With construction-related manufacturing, real estate and infrastructure could generate more than 70% of China’s steel consumption, according to market sources.
However, any measure aimed at facilitating the financing of the real estate sector only aims to prevent it from the risk of a debt crisis, and would not aim again to give a boost to the sector within the framework of the recovery plans. economy, sources said.
As a result, China’s real estate investment as well as its demand for steel is expected to decline further in 2022, but the scale remains to be seen, depending on government interventions, some market watchers and factory sources said.
In addition, all steel-intensive infrastructure projects, such as roads, railways and bridges, are expected to experience only slight upward momentum in 2022, as much of the aid Next year’s budget will go to projects that are less steel-intensive and more tied to people’s livelihoods, such as agriculture, education and logistics, some sources said.
Lack of supply side reforms
While the Politburo meeting added that securing people’s livelihoods and jobs was the bottom line of the 2022 policies to be protected, no indication of supply-side reform has emerged over the course of Of the reunion.
To ensure that steel prices do not contribute to inflationary pressures and to protect jobs, the steel industry is unlikely to face more severe cuts in steel production or further restrictions on steel production. short-term exports, some market sources said.
In fact, some factory sources and traders expected first-half 2022 production to rebound from second-half 2021.
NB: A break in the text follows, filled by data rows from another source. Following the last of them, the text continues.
(* ===== verification/Policy.v ===== *)
(** The pure policy gate of src/src/api/domain/policy.py: signal
    classification, price, scope, mandate state, limits, the burst rule, the
    step-up rule, escalation resolution and [PolicyGate.evaluate]. *)
From S2P Require Import Prelude PyTime Decimal Sha256 Json Models JsonLogic.

(** ** Signals *)

Definition VERDICTIVE_REASONS : list ReasonCode :=
  [AMOUNT_EXCEEDS_PER_TXN; BUDGET_EXCEEDED; LIMIT_EXHAUSTED; CATEGORY_FORBIDDEN;
   MERCHANT_NOT_ALLOWED; MANDATE_EXPIRED; MANDATE_NOT_YET_VALID; MANDATE_REVOKED;
   MANDATE_SUSPENDED; MANDATE_EXHAUSTED; CONDITION_FAILED; INVALID_SIGNATURE;
   INVALID_PROOF_OF_POSSESSION; DUPLICATE_JTI; NONCE_REUSED; ESCALATION_TIMEOUT_DENIED;
   RAIL_ERROR; RAIL_TOKEN_DELETED; PRICE_MISMATCH_AUTO_REFUND; WEBHOOK_INVALID].

Definition CORROBORATIVE_REASONS : list ReasonCode :=
  [VELOCITY_BURST; STEPUP_AMOUNT_THRESHOLD; STEPUP_BUDGET_USAGE].

Definition is_verdictive (r : ReasonCode) : bool := bool_decide (r ∈ VERDICTIVE_REASONS).
Definition is_corroborative (r : ReasonCode) : bool := bool_decide (r ∈ CORROBORATIVE_REASONS).

Record RiskSignal : Type :=
  { rs_reason_code : ReasonCode; rs_diff : option pydict; rs_verdictive : option bool }.

Definition signal_verdictive (s : RiskSignal) : bool :=
  bool_decide (rs_verdictive s = Some true) || is_verdictive (rs_reason_code s).

Fixpoint first_verdictive (signals : list RiskSignal) : option Decision :=
  match signals with
  | [] => None
  | s :: rest =>
      if signal_verdictive s then Some (decide_diff REJECTED (Some (rs_reason_code s)) (rs_diff s))
      else first_verdictive rest
  end.

Definition decision_from_signals (signals : list RiskSignal) : Decision :=
  match first_verdictive signals with
  | Some d => d
  | None =>
      match signals with
      | s :: _ =>
          {| decision := ESCALATED; reason_code := Some (rs_reason_code s); reservation_id := None;
             diff := rs_diff s; level := Some L3; ttl_seconds := Some 120; requires_uv := false |}
      | [] => approve
      end
  end.

(** ** Price and scope *)

Definition price_matches (intent_amount offer_amount : pyval) : res bool :=
  match (let? a := canonical_amount intent_amount in
         let? b := canonical_amount offer_amount in
         Ok (String.eqb a b)) with
  | Raise AmountFormatError => Ok false
  | r => r
  end.

Definition canonical_or_str (v : pyval) : res string :=
  match canonical_amount v with
  | Raise AmountFormatError => Ok (py_str v)
  | r => r
  end.

Definition price_check (intent_amount offer_amount : pyval) : res Decision :=
  let? same := price_matches intent_amount offer_amount in
  if (same : bool) then Ok approve
  else
    let? a := canonical_or_str intent_amount in
    let? b := canonical_or_str offer_amount in
    Ok (decide_diff REJECTED (Some CONDITION_FAILED)
          (Some [("field", VStr "amount"); ("attempted", VStr a); ("offer", VStr b)]%string)).

Definition scope_allows (scope : MandateScope) (merchant_id category : string) : bool :=
  truthy_str merchant_id && truthy_str category
  && existsb (String.eqb merchant_id) (merchants scope)
  && existsb (String.eqb category) (categories scope).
“[S]steel production cuts in the second half of 2021 are actually a bit more severe than what Beijing initially required, and local government production control policies in 2022 could be adjusted slightly, âa source said. .
China’s central government has demanded that the country’s crude steel production in 2021 be kept at 2020 levels, but actual production in 2021 is expected to be 30 million tonnes lower than in 2020, some sources said.
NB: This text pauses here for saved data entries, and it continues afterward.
(** [reserve] of a canonical amount: a known key replays its reservation when
    mandate and amount are the same and refuses otherwise; else the budget, the
    status and the transaction count decide. *)
Lemma reserve_exact s mid c b max rid key uuid bm sp r
    (m := override (dget mid (_mandates s)) (new_state (cents b)))
    (id := override (or_str rid None) uuid) :
  holds m bm sp r -> small c -> small b ->
  (forall k e, dget k (_reservations s) = Some e -> exists mid' c', e = (mid', cents c')) ->
  reserve mid (VStr (cents_text c)) (VDec (cents b)) max rid key uuid s =
  match (match key with Some k => dget k (_reservation_keys s) | None => None end) with
  | Some e => (Ok (match dget e (_reservations s) with
                   | Some x => if same_reservation x mid (cents c) then Some e else None
                   | None => None end), s)
  | None =>
      let s0 := with_mandate s mid (new_state (cents b)) in
      if admits m bm sp r c max then
        match dget id (_reservations s) with
        | Some e => (Ok (if same_reservation e mid (cents c) then Some id else None), s0)
        | None => (Ok (Some id), granted s0 mid m r c id key)
        end
      else (Ok None, s0)
  end.
Proof.
  intros Hm Hc Hb Hres. unfold reserve, sbind, lift, get.
  rewrite decimal_cents_text, decimal_cents by done.
  destruct (match key with Some k => _ | None => None end) as [e|].
  - by destruct (dget e (_reservations s)) as [x|].
  - apply reserve_new_exact; try done. intros e He. by eapply Hres.
Qed.

(** ** Safety of the budget *)

(** The amount held by the live reservations of a mandate. *)
Definition held (mid : string) (s : InMemoryReservationStore) : Z :=
  dsum_of (fun _ v => if String.eqb v.1 mid then coef_of v.2 else 0) (_reservations s).

#[global] Arguments held : simpl never.

(** Amounts are normalised, no mandate exceeds its budget, and what a mandate
    has reserved covers its live reservations. *)
Record rsv_ok (s : InMemoryReservationStore) : Prop := {
  rsv_dicts : dict_ok (_mandates s) /\ dict_ok (_reservations s);
  rsv_mandates : forall mid m, dget mid (_mandates s) = Some m ->
    exists b sp r, holds m b sp r /\ sp + r <= b /\ held mid s <= r;
  rsv_reservations : forall rid v, dget rid (_reservations s) = Some v ->
    exists c, v.2 = cents c /\ small c;
  rsv_known : forall mid, dget mid (_mandates s) = None -> held mid s = 0;
}.

Inductive rsv_op : Type :=
| RReserve (mid : string) (c b : Z) (max_txn : option Z) (rid key : option string) (uuid : string)
| RRelease (mid : string) (c : Z) (rid : string).

Definition rsv_op_ok (o : rsv_op) : Prop :=
  match o with
  | RReserve _ c b _ _ _ _ => small c /\ small b
  | RRelease _ c _ => small c
  end.

Definition rsv_step (o : rsv_op) (s : InMemoryReservationStore) : InMemoryReservationStore :=
  match o with
  | RReserve mid c b mx rid key uuid =>
      exec (reserve mid (VStr (cents_text c)) (VDec (cents b)) mx rid key uuid) s
  | RRelease mid c rid => exec (release mid (VStr (cents_text c)) (Some rid)) s
  end.

Definition rsv_run (ops : list rsv_op) (s : InMemoryReservationStore) : InMemoryReservationStore :=
  fold_left (fun s o => rsv_step o s) ops s.

Lemma rsv_reservation_shape s : rsv_ok s ->
  forall k e, dget k (_reservations s) = Some e -> exists mid' c', e = (mid', cents c').
Proof.
  intros H k [mid d] He. destruct (rsv_reservations s H k _ He) as (c & Hc & _). cbn in Hc. subst. eauto.
Qed.

Lemma dget_setdefault {K V} `{EqDecision K} (k k' : K) (v : V) d :
  dget k' (dsetdefault k v d) = if decide (k' = k) then Some (override (dget k d) v) else dget k' d.
Proof.
  unfold dsetdefault. destruct (decide (k' = k)) as [->|].
  - destruct (dget k d) eqn:E; [done|]. by rewrite dget_dset.
  - destruct (dget k d); [done|]. by rewrite dget_dset_ne.
Qed.

Lemma dsetdefault_ok {K V} `{EqDecision K} (k : K) (v : V) d : dict_ok d -> dict_ok (dsetdefault k v d).
Proof. unfold dsetdefault. destruct (dget k d); [done|]. apply dset_ok. Qed.

(** The state a mandate is given on first use is a good one. *)
Lemma default_mandate s mid b : rsv_ok s -> small b ->
  exists bm sp r, holds (override (dget mid (_mandates s)) (new_state (cents b))) bm sp r /\
    sp + r <= bm /\ held mid s <= r.
Proof.
  intros H Hb. destruct (dget mid (_mandates s)) as [m|] eqn:E; [by apply (rsv_mandates s H)|].
  exists b, 0, 0. rewrite (rsv_known s H mid E). unfold holds, small in *. cbn.
  split_and!; try done; lia.
Qed.

Lemma with_mandate_ok s mid b : rsv_ok s -> small b -> rsv_ok (with_mandate s mid (new_state (cents b))).
Proof.
  intros H Hb. split; cbn.
  - split; [apply dsetdefault_ok, H|apply H].
  - intros mid' m. rewrite dget_setdefault. destruct (decide (mid' = mid)) as [->|].
    + intros [= <-]. destruct (default_mandate s mid b H Hb) as (bm & sp & r & ?). by exists bm, sp, r.
    + intros E. by apply (rsv_mandates s H).
  - apply H.
  - intros mid'. rewrite dget_setdefault. destruct (decide (mid' = mid)); [done|]. apply (rsv_known s H).
Qed.

Lemma held_granted s mid m r c rid key mid' :
  dget rid (_reservations s) = None ->
  held mid' (granted s mid m r c rid key) = held mid' s + (if String.eqb mid mid' then c else 0).
Proof.
  intros H. unfold held, granted. cbn [_reservations]. rewrite dsum_of_dset, H. cbn [fst snd coef_of cents].
  unfold cents. destruct (String.eqb mid mid'); lia.
Qed.

Lemma granted_ok s mid m b sp r c rid key :
  rsv_ok s -> dget mid (_mandates s) = Some m -> holds m b sp r -> small c -> sp + r + c <= b ->
  held mid s <= r -> dget rid (_reservations s) = None ->
  rsv_ok (granted s mid m r c rid key).
Proof.
  intros H Em (Eb & Es & Er & Hb & Hs & Hr) Hc Hle Hheld Hfresh.
  pose proof (fun mid' => held_granted s mid m r c rid key mid' Hfresh) as Hg.
  unfold granted in *. split; cbn [_mandates _reservations _reservation_keys].
  - split; apply dset_ok, H.
  - intros mid' m'. rewrite Hg. destruct (decide (mid = mid')) as [<-|Hn].
    + rewrite dget_dset, String.eqb_refl. intros [= <-]. exists b, sp, (r + c).
      unfold holds, small in *. cbn. split_and!; try done; lia.
    + rewrite dget_dset_ne, (proj2 (String.eqb_neq mid mid')) by done. rewrite Z.add_0_r.
      by apply (rsv_mandates s H).
  - intros rid' v. destruct (decide (rid = rid')) as [<-|Hn].
    + rewrite dget_dset. intros [= <-]. by exists c.
    + rewrite dget_dset_ne by done. apply (rsv_reservations s H).
  - intros mid'. rewrite Hg. destruct (decide (mid = mid')) as [<-|Hn].
    + by rewrite dget_dset.
    + rewrite dget_dset_ne, (proj2 (String.eqb_neq mid mid')) by done. rewrite Z.add_0_r.
      apply (rsv_known s H).
Qed.

Lemma held_le_elem s rid mid c : rsv_ok s -> dget rid (_reservations s) = Some (mid, cents c) -> 0 <= c.
Proof.
  intros H E. destruct (rsv_reservations s H rid _ E) as (c' & Hc & Hs). cbn in Hc.
  injection Hc as ->. apply Hs.
Qed.

(** Forgetting a reservation lowers what its mandate holds and nothing else. *)
Definition without (s : InMemoryReservationStore) (rid : string) (keys : dict string string) :=
  {| _mandates := _mandates s; _reservations := ddel rid (_reservations s); _reservation_keys := keys |}.

Lemma held_without s rid keys mid :
  held mid (without s rid keys) =
  held mid s - match dget rid (_reservations s) with
               | Some v => if String.eqb v.1 mid then coef_of v.2 else 0
               | None => 0
               end.
Proof. unfold held, without. cbn [_reservations]. by rewrite dsum_of_ddel. Qed.

Lemma sum_nonneg mid (rs : dict string (string * dec)) :
  dict_ok rs -> (forall rid v, dget rid rs = Some v -> exists c, v.2 = cents c /\ small c) ->
  0 <= dsum_of (fun _ v => if String.eqb v.1 mid then coef_of v.2 else 0) rs.
Proof.
  intros Hd Hr. induction rs as [|[k v] rs IH]; [cbn; lia|]. apply NoDup_cons in Hd as [Hk Hd].
  assert (0 <= dsum_of (fun _ v => if String.eqb v.1 mid then coef_of v.2 else 0) rs) as Hrs.
  { apply IH; [done|]. intros rid w E. apply (Hr rid w). cbn. destruct (decide (rid = k)) as [->|]; [|done].
    exfalso. apply Hk. apply dget_elem_of in E. apply list_elem_of_fmap. by exists (k, w). }
  destruct (Hr k v) as (c & Hc & Hs); [cbn; by rewrite decide_True|].
  unfold dsum_of in *. cbn [fold_right fst snd]. rewrite Hc. unfold small, cents in *. cbn [coef_of].
  destruct (String.eqb v.1 mid); lia.
Qed.

Lemma without_ok s rid keys : rsv_ok s -> rsv_ok (without s rid keys).
Proof.
  intros H. assert (Hsub : forall rid' v, dget rid' (ddel rid (_reservations s)) = Some v ->
      dget rid' (_reservations s) = Some v).
  { intros rid' v. destruct (decide (rid = rid')) as [<-|]; [|by rewrite dget_ddel_ne].
    by rewrite dget_ddel by apply H. }
  assert (Hle : forall mid, 0 <= held mid (without s rid keys) <= held mid s).
  { intros mid. split.
    - apply sum_nonneg; [apply ddel_ok, H|]. intros rid' v E. by apply (rsv_reservations s H rid'), Hsub.
    - rewrite held_without. destruct (dget rid (_reservations s)) as [v|] eqn:E; [|lia].
      destruct (rsv_reservations s H rid v E) as (c & -> & Hc). unfold small, cents in *. cbn [coef_of].
      destruct (String.eqb v.1 mid); lia. }
  split; cbn [without _mandates _reservations]; fold (without s rid keys).
  - split; [apply H|apply ddel_ok, H].
  - intros mid m E. destruct (rsv_mandates s H mid m E) as (b & sp & r & Hm & Hb & Hh).
    exists b, sp, r. specialize (Hle mid). split; [done|]. split; [done|]. lia.
  - intros rid' v E. by apply (rsv_reservations s H rid'), Hsub.
  - intros mid E. pose proof (rsv_known s H mid E). specialize (Hle mid). lia.
Qed.

(** The mandate's amount given back. *)
Definition returned (s : InMemoryReservationStore) (mid : string) (m : MandateState) (r c : Z) :=
  {| _mandates := dset mid (with_reserved m (cents (r - c)) (Z.max 0 (ms_txn_count m - 1))) (_mandates s);
     _reservations := _reservations s; _reservation_keys := _reservation_keys s |}.

Lemma give_back_exact s mid m b sp r c :
  dget mid (_mandates s) = Some m -> holds m b sp r -> small c ->
  give_back mid (cents c) s = if r <? c then (Ok false, s) else (Ok true, returned s mid m r c).
Proof.
  intros E (Eb & Es & Er & Hb & Hs & Hr) Hc. unfold give_back, sbind, get, lift, ret, set_mandates, modify.
  rewrite E, Er, dlt_cents. destruct (Z.ltb_spec r c); [done|].
  pose proof max_coef_value. unfold small in *. by rewrite dsub_cents by lia.
Qed.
âThe oversupply is expected to continue in the domestic steel market in 2022, especially in the first half of the year, as steel production is expected to pick up, but any easing of policy, from December, will put some time to reach end users of steel, such as real estate. “said a source from the factory.
However, steel prices and margins will be supported by lower commodity prices and improved market liquidity, which will encourage traders to restock and allow the market to hold more inventory, have indicated sources.